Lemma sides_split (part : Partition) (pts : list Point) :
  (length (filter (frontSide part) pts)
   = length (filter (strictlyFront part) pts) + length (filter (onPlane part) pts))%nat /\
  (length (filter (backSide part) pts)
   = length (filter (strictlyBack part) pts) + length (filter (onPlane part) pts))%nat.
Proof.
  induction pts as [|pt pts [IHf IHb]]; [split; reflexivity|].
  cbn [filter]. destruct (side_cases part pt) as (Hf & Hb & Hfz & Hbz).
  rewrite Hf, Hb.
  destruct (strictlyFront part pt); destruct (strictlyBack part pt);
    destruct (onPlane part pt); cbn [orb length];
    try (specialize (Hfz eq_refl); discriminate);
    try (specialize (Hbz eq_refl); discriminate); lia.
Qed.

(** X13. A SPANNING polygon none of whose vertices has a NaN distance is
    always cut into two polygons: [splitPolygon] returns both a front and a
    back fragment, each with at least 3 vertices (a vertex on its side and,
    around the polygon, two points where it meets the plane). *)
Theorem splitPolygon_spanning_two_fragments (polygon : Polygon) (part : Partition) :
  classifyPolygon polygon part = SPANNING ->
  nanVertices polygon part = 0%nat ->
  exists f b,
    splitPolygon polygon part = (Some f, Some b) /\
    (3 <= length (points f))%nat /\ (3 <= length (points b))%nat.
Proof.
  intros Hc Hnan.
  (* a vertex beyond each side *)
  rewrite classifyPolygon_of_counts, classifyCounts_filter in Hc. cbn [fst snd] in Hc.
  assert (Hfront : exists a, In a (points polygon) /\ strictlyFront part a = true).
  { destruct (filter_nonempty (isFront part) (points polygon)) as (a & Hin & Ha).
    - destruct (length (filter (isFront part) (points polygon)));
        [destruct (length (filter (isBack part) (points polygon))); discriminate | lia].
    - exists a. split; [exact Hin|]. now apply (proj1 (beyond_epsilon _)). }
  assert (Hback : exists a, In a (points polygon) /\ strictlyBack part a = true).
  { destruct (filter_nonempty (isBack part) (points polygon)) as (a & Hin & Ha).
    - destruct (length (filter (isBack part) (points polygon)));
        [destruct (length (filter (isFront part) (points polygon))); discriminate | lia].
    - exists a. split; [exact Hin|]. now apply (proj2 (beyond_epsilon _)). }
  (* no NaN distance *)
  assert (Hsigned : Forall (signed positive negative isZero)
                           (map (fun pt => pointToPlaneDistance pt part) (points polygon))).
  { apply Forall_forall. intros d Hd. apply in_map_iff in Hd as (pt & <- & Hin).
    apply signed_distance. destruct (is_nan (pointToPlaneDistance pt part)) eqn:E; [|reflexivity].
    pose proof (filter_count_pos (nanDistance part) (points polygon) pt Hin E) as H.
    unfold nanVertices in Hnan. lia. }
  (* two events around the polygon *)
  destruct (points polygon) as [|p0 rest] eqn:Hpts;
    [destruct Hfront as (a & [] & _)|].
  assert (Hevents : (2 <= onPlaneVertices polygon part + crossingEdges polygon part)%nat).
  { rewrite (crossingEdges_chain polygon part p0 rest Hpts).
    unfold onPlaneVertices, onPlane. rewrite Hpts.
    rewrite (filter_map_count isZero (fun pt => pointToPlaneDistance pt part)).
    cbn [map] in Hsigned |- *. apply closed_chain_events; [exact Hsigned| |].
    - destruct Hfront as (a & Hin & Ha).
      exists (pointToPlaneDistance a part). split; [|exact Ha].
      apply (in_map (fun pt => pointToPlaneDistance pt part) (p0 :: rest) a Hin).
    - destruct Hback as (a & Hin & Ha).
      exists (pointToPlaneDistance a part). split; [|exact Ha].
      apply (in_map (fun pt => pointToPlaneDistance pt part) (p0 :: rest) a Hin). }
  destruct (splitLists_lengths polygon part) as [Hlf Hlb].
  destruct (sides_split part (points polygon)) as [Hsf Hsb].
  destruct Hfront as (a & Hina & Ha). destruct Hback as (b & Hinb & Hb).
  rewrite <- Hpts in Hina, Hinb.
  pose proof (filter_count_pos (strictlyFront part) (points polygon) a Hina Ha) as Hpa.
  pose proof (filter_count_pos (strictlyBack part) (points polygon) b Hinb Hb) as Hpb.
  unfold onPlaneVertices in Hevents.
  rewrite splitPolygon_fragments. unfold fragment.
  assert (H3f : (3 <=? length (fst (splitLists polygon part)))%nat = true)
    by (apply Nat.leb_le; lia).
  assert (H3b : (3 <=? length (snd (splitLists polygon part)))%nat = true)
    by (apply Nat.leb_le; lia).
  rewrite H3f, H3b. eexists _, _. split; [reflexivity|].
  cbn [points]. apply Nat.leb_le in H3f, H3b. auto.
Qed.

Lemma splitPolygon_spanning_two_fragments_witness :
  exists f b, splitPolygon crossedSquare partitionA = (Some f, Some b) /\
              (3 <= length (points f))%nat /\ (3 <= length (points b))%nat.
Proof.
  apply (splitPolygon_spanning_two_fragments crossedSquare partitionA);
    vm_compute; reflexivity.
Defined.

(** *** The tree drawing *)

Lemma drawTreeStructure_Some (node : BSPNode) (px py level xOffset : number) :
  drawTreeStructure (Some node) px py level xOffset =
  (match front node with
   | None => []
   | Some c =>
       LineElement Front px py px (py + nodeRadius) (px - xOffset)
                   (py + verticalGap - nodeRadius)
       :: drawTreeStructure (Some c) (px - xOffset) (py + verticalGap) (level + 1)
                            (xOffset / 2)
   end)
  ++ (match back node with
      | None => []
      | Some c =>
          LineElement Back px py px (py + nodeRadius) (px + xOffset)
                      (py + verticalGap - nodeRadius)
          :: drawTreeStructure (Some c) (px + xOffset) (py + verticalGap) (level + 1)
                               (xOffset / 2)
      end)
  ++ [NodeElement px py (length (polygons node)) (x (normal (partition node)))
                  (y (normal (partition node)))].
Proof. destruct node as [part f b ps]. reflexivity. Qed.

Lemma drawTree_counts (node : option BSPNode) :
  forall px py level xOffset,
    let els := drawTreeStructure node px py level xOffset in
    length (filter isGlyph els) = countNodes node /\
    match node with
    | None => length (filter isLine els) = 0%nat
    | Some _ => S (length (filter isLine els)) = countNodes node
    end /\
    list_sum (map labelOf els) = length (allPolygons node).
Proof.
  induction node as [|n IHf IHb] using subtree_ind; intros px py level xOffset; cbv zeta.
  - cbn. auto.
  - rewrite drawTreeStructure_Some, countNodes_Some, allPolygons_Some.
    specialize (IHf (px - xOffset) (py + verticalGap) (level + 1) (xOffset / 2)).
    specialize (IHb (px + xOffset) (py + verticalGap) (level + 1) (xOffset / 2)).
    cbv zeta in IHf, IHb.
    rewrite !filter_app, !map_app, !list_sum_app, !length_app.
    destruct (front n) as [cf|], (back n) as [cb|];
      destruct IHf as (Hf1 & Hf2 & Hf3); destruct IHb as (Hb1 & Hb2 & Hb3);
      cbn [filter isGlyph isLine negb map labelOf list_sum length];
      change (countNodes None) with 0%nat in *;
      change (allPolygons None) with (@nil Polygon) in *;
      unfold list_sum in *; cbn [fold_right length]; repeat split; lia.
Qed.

--

Action item
Extract exactly and only the lines above from the line containing "destruct (sides_split part" through the line containing "pose proof (filter_count_pos (strictlyFront", both end lines included.

Reply to the task
  destruct (sides_split part (points polygon)) as [Hsf Hsb].
  destruct Hfront as (a & Hina & Ha). destruct Hback as (b & Hinb & Hb).
  rewrite <- Hpts in Hina, Hinb.
  pose proof (filter_count_pos (strictlyFront part) (points polygon) a Hina Ha) as Hpa.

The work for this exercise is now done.